Why it matters: Amazon is a power player in the health care market, with sprawling efforts in virtual and in-person care, medical supplies, diagnostics and pharmacy.
- The latter effort, which launched in November 2020 as Amazon Pharmacy, came on the heels of the tech giant's acquisition of specialty medication startup PillPack for $750 million.
Flashback: Amazon Pharmacy leaders TJ Parker and Elliot Cohen — the cofounders of PillPack — were quietly demoted to roles as consultants for the company in December, two sources told Axios at the time.
- Parker and Cohen had steered Amazon Pharmacy since PillPack was acquired in 2018.
- In December, Neil Lindsay, the former head of Amazon Prime, stepped in to oversee Amazon Pharmacy.
Details: As part of the settlement, PillPack also admitted and accepted responsibility for regularly giving patients a full carton of insulin pens rather than the appropriate amount — a practice that clearly exceeded the limits imposed by Medicare and Medicaid — and then falsely under-reporting it to avoid penalties.
- "From April 2014 through November 2019, PillPack’s general practice was to dispense insulin pens to patients using full cartons," the document reads.
- "PillPack would dispense and bill for the full carton, and falsely under report the days-of-supply to make it appear that the dispensing did not violate the program’s days-of-supply limit," according to the report.
- Under the terms of the settlement, PillPack will pay $5.6 million to the U.S. and $175,523 to state governments for a total of $5.79 million.

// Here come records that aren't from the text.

(* ===== verification/WebAPI.v ===== *)
(** * The administrative API

    server/servers/web_api.go: listing the clients, showing one and closing one. *)

From S2P Require Import Prelude Json Commands Adapter Socket World Lifecycle Net IPText VPNNet Shared Server.
From S2P Require Import ServerState Negotiation Http Upgraders Auth.
From S2P Require Import AuthSpec.
Import adapters negotiation.

(** The addresses of a connection as text. *)
Class Addresses (A : Type) := { LocalAddr : A → string; RemoteAddr : A → string }.

Record SocketStruct := mkSocketStruct {
  s_ClientID : string;
  s_Protocol : string;
  s_VPNIP : string;
  s_LocalAddr : string;
  s_RemoteAddr : string;
  s_Username : string }.

Definition apiRouteClients : string := "clients".

Definition struct_json (d : SocketStruct) : json := JObj
  [("client_id"%string, JStr (s_ClientID d)); ("protocol"%string, JStr (s_Protocol d));
   ("vpn_ip"%string, JStr (s_VPNIP d)); ("local_addr"%string, JStr (s_LocalAddr d));
   ("remote_addr"%string, JStr (s_RemoteAddr d)); ("username"%string, JStr (s_Username d))].

(** [json.Encoder] writes the document and a line break; it does not fail on
    these structs. *)
Definition serveJSON (data : json) (w : Response) : Response :=
  w_write (print_json data +:+ newline) (w_set "Content-Type" "application/json" w).

Section API.
Context {A I E F U : Type} `{SocketAdapter A} `{!Addresses A} `{WaterInterface I} `{!Unregister E}
  `{NewRandom} `{!World.PacketHandler A I E} `{!ClientHandlers A I E} `{Cidr}.
Abbreviation P := (prog (SW A I E)).

Definition socketToJSON (clientID : string) (socket : Socket A) : outcome SocketStruct :=
  match Metadata socket !! "username"%string with
  | None => Panic "interface conversion"
  | Some username =>
      Ret (mkSocketStruct clientID (Name (adapter socket)) (IP_String (AssignedIP socket))
             (LocalAddr (adapter socket)) (RemoteAddr (adapter socket)) username)
  end.

Definition show_socket (clientID : string) (sid : SocketId) : P SocketStruct :=
  k ← lift (sock sid);
  on_server (λ s, d ← socketToJSON clientID k; Ret (s, d)).

(** The loop over the sockets, in the order the map gives them. *)
Fixpoint list_sockets (order : list (string * SocketId)) : P (list SocketStruct) :=
  match order with
  | [] => mret []
  | (clientID, sid) :: order =>
      d ← show_socket clientID sid;
      rest ← list_sockets order;
      mret (d :: rest)
  end.

Definition not_implemented (w : Response) : Response :=
  http_Error "API method not implemented, yet" StatusNotFound w.

(** [/api/clients] *)
Definition api_clients (method : string) (order : list (string * SocketId)) (w : Response)
    : P Response :=
  if negb (bool_decide (method = "GET"%string)) then mret (not_implemented w)
  else
    sockets ← list_sockets order;
    mret (serveJSON (JArr (map struct_json sockets)) w).

(** [/api/clients/ID] *)
Definition api_client (method clientID : string) (w : Response) : P Response :=
  s ← gets server;
  match sockets s !! clientID with
  | None => mret (http_Error "Not found" StatusNotFound w)
  | Some sid =>
      if bool_decide (method = "GET"%string) then
        d ← show_socket clientID sid;
        mret (serveJSON (struct_json d) w)
      else if bool_decide (method = "DELETE"%string) then
        lift (CloseSocket sid);;
        mret (http_Error "OK" StatusOK w)
      else mret (not_implemented w)
  end.

Definition serveAPI (acc : Access F U) (order : list (string * SocketId)) (w : Response)
    (r : Request) (username : string) : P Response :=
  if negb (APIEnabled acc) then mret (http_Error "API not enabled" StatusBadRequest w)
  else if (0 <? Z.of_nat (size (APIUsers acc))) && negb (default false (APIUsers acc !! username))
  then mret (http_Error "API access not allowed" StatusForbidden w)
  else
    match split_on slash (URL_Path r) with
    | [_; _; p2] =>
        if bool_decide (p2 = apiRouteClients) then api_clients (Method r) order w
        else mret (not_implemented w)
    | [_; _; p2; clientID] =>
        if bool_decide (p2 = apiRouteClients) then api_client (Method r) clientID w
        else mret (not_implemented w)
    | _ => mret (not_implemented w)
    end.

(** ** One request, as [serveSocket] handles it

    up to the point where a connection waits to be ready: routing it, the API,
    the slot and the address, the socket. *)

Inductive reply : Type :=
| Response_ (w : Response)
| File (file : string) (w : Response)
| Ended (w : Response)
| Established (c : connection).

Definition serveSocket {K Cl : Type} `{!Htpasswd F} `{!Radius K} `{JWT Cl} `{SocketUpgrader U A}
    (now : Z) (acc : Access F U) (order : list (string * SocketId)) (clientID : string + error)
    (w : Response) (r : Request) (st : commands.SerState) (o : opened I)
    : P (commands.SerState * reply) :=
  let '(st, w, v) := route_request now acc clientID w r st in
  match v with
  | Answered => mret (st, Response_ w)
  | ServeFile file => mret (st, File file w)
  | ServeAPI username => w ← serveAPI acc order w r username; mret (st, Response_ w)
  | Connected clientID username a =>
      b ← begin_connection a;
      match b with
      | None => mret (st, Ended w)
      | Some (sid, slot, ip) =>
          c ← establish sid slot ip clientID username o;
          mret (st, match c with Some c => Established c | None => Ended w end)
      end
  end.

End API.

(** ** What a call of the API can do *)

Section Effect.
Context {A I E F U : Type} `{SocketAdapter A} `{!Addresses A} `{WaterInterface I} `{!Unregister E}
  `{NewRandom} `{!World.PacketHandler A I E} `{!ClientHandlers A I E} `{Cidr}.
Implicit Types (sw : SW A I E) (acc : Access F U).

Definition may_use acc (username : string) : Prop :=
  APIEnabled acc = true ∧ (APIUsers acc = ∅ ∨ APIUsers acc !! username = Some true).

Lemma show_socket_reads clientID sid sw sw' d :
  show_socket clientID sid sw = Ret (sw', d) → sw' = sw.
Proof.
  unfold show_socket, lift, sock, on_server. intros Hs. prog_inv.
  destruct (socks (world sw) !! sid); simplify_eq/=. destruct sw as [s w p]; simpl in *.
  destruct (socketToJSON _ _); by simplify_eq/=.
Qed.

Lemma list_sockets_reads order sw sw' l : list_sockets order sw = Ret (sw', l) → sw' = sw.
Proof.
  revert sw' l. induction order as [|[id sid] order IH]; intros sw' l; cbn [list_sockets]; intros Hl;
    prog_inv; [done|].
  match goal with Hs : show_socket _ _ _ = _ |- _ => apply show_socket_reads in Hs as -> end.
  by eapply IH.
Qed.

Lemma api_clients_reads method order w sw sw' w' :
  api_clients method order w sw = Ret (sw', w') → sw' = sw.
Proof.
  unfold api_clients. destruct (negb _); intros Ha; prog_inv; [done|].
  by eapply list_sockets_reads.
Qed.

(** The one call that changes anything. *)
Definition closes (method id : string) sw sw' : Prop :=
  ∃ sid w1, method = "DELETE"%string ∧ sockets (server sw) !! id = Some sid
    ∧ CloseSocket sid (world sw) = Ret (w1, tt) ∧ sw' = sw <| world := w1 |>.

Lemma api_client_effect method id w sw sw' w' :
  api_client method id w sw = Ret (sw', w') → sw' = sw ∨ closes method id sw sw'.
Proof.
  unfold api_client. intros Ha. prog_inv. destruct (sockets _ !! id) as [sid|] eqn:Hid; [|prog_inv; by left].
  case_bool_decide as HG; [prog_inv; left; by eapply show_socket_reads|].
  case_bool_decide as HD; [|prog_inv; by left]. prog_inv. right.
  match goal with Hc : lift _ _ = _ |- _ => unfold lift in Hc end.
  destruct (CloseSocket sid (world sw)) as [[w1 []]| |] eqn:Hc; simplify_eq/=. by exists sid, w1.
Qed.

Lemma api_gate acc username : let gate := (0 <? Z.of_nat (size (APIUsers acc)))
    && negb (default false (APIUsers acc !! username)) in
  may_use acc username ↔ APIEnabled acc = true ∧ gate = false.
Proof.
  cbv zeta. unfold may_use. rewrite andb_false_iff, Z.ltb_ge, negb_false_iff.
  split; intros [He Hu]; (split; [done|]); destruct Hu as [Hu|Hu].
  - left. by rewrite Hu, map_size_empty.
  - right. by rewrite Hu.
  - left. apply map_size_empty_inv. lia.
  - right. by destruct (APIUsers acc !! username) as [[]|].
Qed.

(** C34. A call of the API changes nothing on the server, except that a DELETE of
    [/api/clients/ID] by a user who may use the API closes the socket of that
    client, and only that; it does so whenever the client is connected.  A user
    who may not use the API is answered with status 400 or 403. *)
Theorem api_effect acc order w r username sw sw' w' :
  w_sent w = None → serveAPI acc order w r username sw = Ret (sw', w') →
  (sw' = sw ∨ may_use acc username ∧ ∃ a b id,
     split_on slash (URL_Path r) = [a; b; apiRouteClients; id] ∧ closes (Method r) id sw sw')
  ∧ (¬ may_use acc username → status w' = Some StatusBadRequest ∨ status w' = Some StatusForbidden)
  ∧ (∀ a b id sid w1, may_use acc username → Method r = "DELETE"%string →
       split_on slash (URL_Path r) = [a; b; apiRouteClients; id] →
       sockets (server sw) !! id = Some sid → CloseSocket sid (world sw) = Ret (w1, tt) →
       sw' = sw <| world := w1 |> ∧ status w' = Some StatusOK).
Proof.
  intros Hw. setoid_rewrite api_gate. unfold serveAPI. destruct (APIEnabled acc); cbn [negb].
  2: { intros Ha. prog_inv. split_and!; [by left|left; by apply http_Error_status|intros ????? [Hg _]; discriminate Hg]. }
  destruct (_ && _).
  { intros Ha. prog_inv. split_and!; [by left|right; by apply http_Error_status|intros ????? [_ Hg]; discriminate Hg]. }
  destruct (split_on slash (URL_Path r)) as [|p0 [|p1 [|p2 [|p3 [|? ?]]]]]; intros Ha.
  all: try (prog_inv; split_and!; [by left|naive_solver|done]).
  - case_bool_decide; prog_inv; (split_and!; [|naive_solver|done]); left; [|done].
    by eapply api_clients_reads.
  - case_bool_decide as Hp; [subst p2|prog_inv; split_and!; [by left|naive_solver|naive_solver]].
    split_and!; [|naive_solver|].
    + apply api_client_effect in Ha as [->|Hc]; [by left|right; naive_solver].
    + intros a b id sid w1 _ HM [= <- <- <-] Hs Hc. unfold api_client in Ha. prog_inv.
      rewrite Hs, HM in Ha. rewrite bool_decide_eq_false_2, bool_decide_eq_true_2 in Ha by done.
      prog_inv. match goal with Hl : lift _ _ = _ |- _ => unfold lift in Hl; rewrite Hc in Hl end.
      simplify_eq. split; [done|]. by apply http_Error_status.
Qed.
End Effect.

(** ** A closed instance *)

#[export] Instance recorder_addresses : Addresses recorder := {
  LocalAddr _ := "local"%string; RemoteAddr _ := "remote"%string }.

Definition api_access : Access unit unit :=
  mkAccess None AllowAllAuthenticator "" "" true {["admin"%string := true]} ∅ [].

Definition api_request (method path : string) : Request := mkRequest method path "HTTP/1.1" ∅ None.

Lemma api_effect_witness :
  let r := api_request "DELETE" "/api/clients/b" in
  let x := ret_of (serveAPI api_access [] new_response r "admin" demo4.1) (demo4.1, new_response) in
  let y := ret_of (CloseSocket 1 (world demo4.1)) (world demo4.1, tt) in
  x.1 = demo4.1 <| world := y.1 |> ∧ status x.2 = Some StatusOK.
Proof.
  intros r x y.
  assert (Hx : serveAPI api_access [] new_response r "admin" demo4.1 = Ret (x.1, x.2))
    by (vm_compute; reflexivity).
  apply (proj2 (api_effect api_access [] new_response r "admin" demo4.1 x.1 x.2 eq_refl Hx))
    with (a := EmptyString) (b := "api"%string) (id := "b"%string) (sid := 1%nat).
  - split; [reflexivity|right; reflexivity].
  - reflexivity.
  - vm_compute. reflexivity.
  - vm_compute. reflexivity.
  - vm_compute. reflexivity.
Defined.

In response to an inquiry from Axios, an Amazon spokesperson provided the following statement:
- "Patient health and wellness is at the heart of everything we do. We proactively reviewed and changed our insulin pen distribution practices in 2019. Prior to that, it was common among pharmacies to not open pre-packaged boxes of insulin pens to ensure customers had enough life-saving medication, some may have received more insulin pens than their pharmacy benefit plans allowed or that they needed," the spokesperson said.
- This had no impact on patient safety, and we never charged customers for more than what was dispensed."
What they're saying: The DOJ entrusts pharmacies with providing government health care programs with accurate information and preventing medication waste and PillPack "abused this trust," U.S. Attorney Damian Williams writes in the document.
- "This Office will continue to hold pharmacies accountable when they submit false information and waste taxpayer dollars," Williams adds.